I want to show the series $$\sum_{n=1}^{\infty}(-1)^n\frac{x^2+n}{n^2}$$
converges uniformly in any bounded interval and here is my justification.
The series $\sum_{n=1}^{\infty}(-1)^n\frac{x^2}{n^2}$ is uniformly convergent in any bounded interval. Let $M=\{|a|,|b|\}$, where $a,b$ are the endpoints of the interval and so we have $$|\frac{(-1)^nx^2}{n^2}|\leq \frac{M^2}{n^2},$$ and so by M-Weierstrass test, we get $\sum_{n=1}^{\infty}(-1)^n\frac{x^2}{n^2}$ is uniformly convergent.
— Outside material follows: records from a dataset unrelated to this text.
(** * jupyterhub_manager: the hub adapter and the gateway routes

    A shallow embedding of [jupyterhub_manager/client/base.py] (the class
    [HubClient]) and of [jupyterhub_manager/api/main.py] (the FastAPI
    routes), with the request models of [jupyterhub_manager/models.py].

    Every coroutine of the source becomes a computation over the trace of
    what the process did to the outside world (opening the HTTP client,
    sending a request, closing the client); a raised Python exception is
    the left summand of the result. *)

From stdpp Require Import base strings gmap list fin_maps.
From Stdlib Require Import ZArith Lia Ascii.

Set Warnings "-clear-no-such-hyp".

Local Open Scope string_scope.
Local Open Scope Z_scope.
Local Open Scope list_scope.

(** ** Values *)

(** Decoded JSON, as Python's [json] module gives it: a [dict] is a finite
    map with string keys, compared by content (two dicts with the same
    items are equal in Python whatever the insertion order). Numbers are
    the integers; no payload built here holds any other. *)
#[warnings="-register-all"]
Inductive json : Type :=
  | JNull
  | JBool (b : bool)
  | JInt (z : Z)
  | JStr (s : string)
  | JList (l : list json)
  | JObj (m : gmap string json).

(** The exceptions the two modules can see, all of them subclasses of
    [Exception]. [message] is what [str(e)] gives. *)
Inductive exn : Type :=
  | HTTPStatusError (message : string)      (* httpx: non-2xx answer *)
  | TransportError (message : string)       (* httpx: connect, TLS, timeout *)
  | JSONDecodeError (message : string)      (* Response.json() on a bad body *)
  | AttributeError (message : string)       (* attribute missing on a value *)
  | HTTPException (status_code : Z) (detail : string).  (* fastapi *)

(** What [httpx.AsyncClient.request] is called with: [json = None] means
    that the request carries no body. *)
Record request : Type := Request {
  method : string;
  path : string;
  body : option json
}.

(** An [httpx.Response]: the status code and the raw bytes of the body. *)
Record response : Type := Response {
  status_code : Z;
  content : string
}.

Inductive event : Type :=
  | Opened                 (* httpx.AsyncClient(...) constructed *)
  | Sent (r : request)     (* AsyncClient.request awaited *)
  | Closed.                (* AsyncClient.aclose awaited *)

(** ** Coroutines as trace transformers *)

Definition io (A : Type) : Type := list event → (exn + A) * list event.

Definition raise {A} (e : exn) : io A := λ t, (inl e, t).
#[global] Instance io_ret : MRet io := λ A a t, (inr a, t).
#[global] Instance io_bind : MBind io := λ A B k m t,
  match m t with
  | (inr a, t') => k a t'
  | (inl e, t') => (inl e, t')
  end.

(** [try: m  except Exception as e: h e] *)
Definition try_except {A} (m : io A) (h : exn → io A) : io A :=
  λ t, match m t with
       | (inr a, t') => (inr a, t')
       | (inl e, t') => h e t'
       end.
Secondly, $$\sum_{n=1}^{\infty}(-1)^n\frac{n}{n^2}=\sum_{n=1}^{\infty}(-1)^n\frac{1}{n},$$
which is uniformly convergent. Since both sums converge uniformly, we can say teh series
$$\sum_{n=1}^{\infty}(-1)^n\frac{x^2+n}{n^2}$$
converges.
However, the above series is not absolutely convergent, so I'm not sure if rewriting it as a combination of two uniformly convergent series is an accurate argument. I appreciate if you correct me.